Nonpharmacological therapies for central poststroke pain

A systematic review

Xu, Xiao-Min MD; Luo, Hua MD; Rong, Ben-bing MD; Zheng, Xiao-Mei MD; Wang, Feng-tao MD; Zhang, Shu-Jiang MD; Li, Zuo-Xiao MD

Editor(s): Enix., Dennis

Author Information
doi: 10.1097/MD.0000000000022611

Abstract

1 Introduction

Central poststroke pain (CPSP) is a neuropathic pain syndrome that occurs after a cerebrovascular accident and corresponding vascular lesion. It mostly develops within 1 to 6 months of stroke.[1–3] It is commonly characterized by spontaneous or evoked pain and sensory abnormalities, associated with the disruption of somatic sensations.[4,5] The pain can be continuous or intermittent[1] and usually varies in intensity, increasing with external stimuli such as cold, movement, touching, or stress, and decreasing with relaxation and distraction.[1,6,7] In most cases, the pain is described as burning, throbbing, pricking, aching, allodynia, lacerating, freezing, squeezing, or penetrating.[1,6] It has also been proposed that CPSP has a negative impact on mood, quality of sleep, rehabilitation, and quality of life in patients with stroke.[5,8] The underlying mechanisms of CPSP have not yet been elucidated.[8] Generally, CPSP is diagnosed by exclusion, when other causes of nociceptive, psychogenic, or peripheral neuropathic origin have been excluded.[1,5] Patients with CPSP may also have aphasia and severe depression, which can make pain assessment more difficult, and delay the start of treatment.

Treatment of CPSP is aimed at pain alleviation rather than complete pain relief, and no standard treatment has yet been established.[6,8,9] The current mainstream treatments are pharmacological in nature.[10] Several nonpharmacological therapies have also been demonstrated to be effective for patients with CPSP in clinical trials;[9,11,12] however, few systematic reviews have summarized their effectiveness and safety.[10,13] Hence, this systematic review was conducted to evaluate the efficacy and safety of nonpharmacological therapies for controlling CPSP, based on scientific evidence.

2 Methods

2.1 Data sources and search strategy

Cochrane, PubMed, Embase, and Web of Science databases were searched from inception to August 2020 to identify available data sources using the chosen search strategies (Supplemental Table, http://links.lww.com/MD/E993).
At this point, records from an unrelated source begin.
(* ===== verification/Ipv4.v ===== *)
(** The parts of std's number and IPv4 parsing that configuration reaches:
    [u32::from_str], [Ipv4Addr::from_str] and [str::split_once]. *)
From Stdlib Require Import Ascii.
From S2P Require Import Prelude.

Definition digit (c : ascii) : option Z :=
  let n := Z.of_nat (nat_of_ascii c) - 48 in
  if decide (0 ≤ n ≤ 9) then Some n else None.

(** [u32::from_str]: an optional plus sign, then digits, with the overflow
    check on every digit. *)
Fixpoint parse_digits (acc : Z) (s : string) : result string Z :=
  match s with
  | EmptyString => Ok acc
  | String c s =>
      match digit c with
      | None => Err "invalid digit found in string"
      | Some d =>
          if decide (acc * 10 + d < 2 ^ 32) then parse_digits (acc * 10 + d) s
          else Err "number too large to fit in target type"
      end
  end.
Definition parse_u32 (s : string) : result string Z :=
  match s with
  | EmptyString => Err "cannot parse integer from empty string"
  | String "+" EmptyString => Err "invalid digit found in string"
  | String "+" s => parse_digits 0 s
  | s => parse_digits 0 s
  end.

(** [str::split_once] on one character. *)
Fixpoint split_once (sep : ascii) (s : string) : option (string * string) :=
  match s with
  | EmptyString => None
  | String c s =>
      if decide (c = sep) then Some ("", s)
      else (λ '(a, b), (String c a, b)) <$> split_once sep s
  end.

(** One octet: one to three digits, no leading zero, at most 255. *)
Fixpoint read_octet (fuel : nat) (acc : Z) (s : string) : option (Z * string) :=
  match fuel, s with
  | S fuel, String c s' =>
      match digit c with
      | Some d =>
          if decide (acc * 10 + d < 256) then read_octet fuel (acc * 10 + d) s' else None
      | None => Some (acc, s)
      end
  | _, _ => Some (acc, s)
  end.
Definition octet (s : string) : option (Z * string) :=
  match s with
  | String c s' =>
      match digit c with
      | None => None
      | Some 0 =>
          (* a zero stands alone *)
          match s' with
          | String c' _ => match digit c' with Some _ => None | None => Some (0, s') end
          | EmptyString => Some (0, s')
          end
      | Some d => read_octet 2 d s'
      end
  | EmptyString => None
  end.
Definition dot (s : string) : option string :=
  match s with String "." s => Some s | _ => None end.

(** [Ipv4Addr::from_str], as the [u32] of its big-endian octets. *)
Definition parse_ipv4 (s : string) : result string Z :=
  match
    '(a, s) ← octet s; s ← dot s;
    '(b, s) ← octet s; s ← dot s;
    '(c, s) ← octet s; s ← dot s;
    '(d, s) ← octet s;
    if decide (s = "") then Some (a * 2 ^ 24 + b * 2 ^ 16 + c * 2 ^ 8 + d) else None
  with
  | Some ip => Ok ip
  | None => Err "invalid IPv4 address syntax"
  end.

Lemma digit_range c d : digit c = Some d → 0 ≤ d ≤ 9.
Proof. unfold digit. intros. by case_decide; simplify_eq. Qed.

Lemma parse_digits_u32 acc s n : is_u32 acc → parse_digits acc s = Ok n → is_u32 n.
Proof.
  revert acc. induction s as [|c s IH]; intros acc Hacc Hp; simpl in Hp; [by simplify_eq|].
  destruct (digit c) as [d|] eqn:Hd; [|done]. apply digit_range in Hd.
  case_decide; [|done]. eapply IH; [|exact Hp]. unfold is_u32 in *. lia.
Qed.
Lemma parse_u32_range s n : parse_u32 s = Ok n → is_u32 n.
Proof.
  assert (is_u32 0) as H0 by (unfold is_u32; lia).
  unfold parse_u32. intros Hp. repeat case_match; simplify_eq; by eapply parse_digits_u32.
Qed.

Lemma read_octet_range fuel acc s n s' :
  0 ≤ acc < 256 → read_octet fuel acc s = Some (n, s') → 0 ≤ n < 256.
Proof.
  revert acc s. induction fuel as [|fuel IH]; intros acc s Hacc Hr; simpl in Hr; [by simplify_eq|].
  destruct s as [|c s]; [by simplify_eq|].
  destruct (digit c) as [d|] eqn:Hd; [|by simplify_eq]. apply digit_range in Hd.
  case_decide; [|done]. eapply IH; [|exact Hr]. lia.
Qed.
Lemma octet_range s n s' : octet s = Some (n, s') → 0 ≤ n < 256.
Proof.
  unfold octet. intros Ho. destruct s as [|c s]; [done|].
  destruct (digit c) as [d|] eqn:Hd; [|done]. apply digit_range in Hd.
  destruct d as [|d|d]; [|eapply read_octet_range; [|exact Ho]; lia|lia].
  destruct s as [|c' s]; [|destruct (digit c')]; by simplify_eq.
Qed.

Lemma parse_ipv4_range s ip : parse_ipv4 s = Ok ip → is_u32 ip.
Proof.
  unfold parse_ipv4. intros Hp.
  destruct (octet s) as [[a s1]|] eqn:Ha; [|done]. simpl in Hp. destruct (dot s1) as [s2|]; [|done]. simpl in Hp.
  destruct (octet s2) as [[b s3]|] eqn:Hb; [|done]. simpl in Hp. destruct (dot s3) as [s4|]; [|done]. simpl in Hp.
  destruct (octet s4) as [[c s5]|] eqn:Hc; [|done]. simpl in Hp. destruct (dot s5) as [s6|]; [|done]. simpl in Hp.
  destruct (octet s6) as [[d s7]|] eqn:Hd; [|done]. simpl in Hp.
  destruct (decide (s7 = "")); [|done]. injection Hp as <-.
  apply octet_range in Ha, Hb, Hc, Hd. unfold is_u32. lia.
Qed.

Example parse_ipv4_examples :
  parse_ipv4 "10.1.0.255" = Ok (10 * 2 ^ 24 + 2 ^ 16 + 255) ∧ is_ok (parse_ipv4 "10.01.0.1") = false ∧
  is_ok (parse_ipv4 "10.1.0.256") = false ∧ is_ok (parse_ipv4 "10.1.0") = false ∧
  is_ok (parse_ipv4 "1.2.3.4 ") = false ∧ parse_ipv4 "0.0.0.0" = Ok 0.
Proof. by vm_compute. Qed.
Both free-text words and Medical Subject Headings were used to search PubMed. Language was restricted to English. Conference abstracts and the reference lists of all identified related publications were also scanned to ensure the inclusion of relevant randomized controlled trials (RCTs).

2.2 Selection criteria

To screen studies, the inclusion criteria were as follows: RCTs involving individuals with a diagnosis of CPSP; RCTs evaluating all nonpharmacological therapies for the treatment of CPSP; RCTs comparing nonpharmacological therapies with placebo or other therapeutic interventions (pharmacological or nonpharmacological); and RCTs reporting efficacy outcome(s).

The exclusion criteria were as follows: reviews, animal studies, case reports, dissertations, and duplicate or secondary analyses; studies that were unavailable in English; or CPSP data were unable to be separately extracted.

2.3 Data extraction and analysis

Two authors worked independently and in duplicate to identify suitable studies that met the selection criteria, by screening the title and abstract of each study and then verifying all potential articles in full. Data extracted from the RCTs included study design, participant characteristics, and outcomes. Each study's methodological quality was assessed using the “risk of bias” assessment tool developed by the Cochrane Collaboration.[14] Disagreements and discrepancies were resolved by discussion, or with the help of an adjudicator if necessary. All statistical analyses were conducted in RevMan 5.3 software. We calculated mean differences (MDs) with 95% confidence intervals (CIs) for continuous outcomes and odds ratios with 95% CIs for dichotomous data. Statistical significance was defined as P < .05. Due to the small number of participants included in the paper, if the paper directly provides data analysis results, we choose to directly extract the analysis results rather than reanalysis.

3 Results

3.1 Study selection and characteristics

From the initial database search, 6499 papers were identified. Of these, only 11 studies[4,8,9,11,12,15–21] fulfilled the inclusion criteria and were included in this systematic review (Fig. 1). Table 1  summarizes the general characteristics and outcomes of each trial. The included trials were published between 1993 and 2017. Sample sizes ranged from 3 to 60, with 166 participants in total.

Figure 1
Figure 1:
Flowchart of study selection.
Table 1
Table 1:
The outcomes of nonpharmacological therapies for CPSP.
Table 1 (Continued)
Table 1 (Continued):
The outcomes of nonpharmacological therapies for CPSP.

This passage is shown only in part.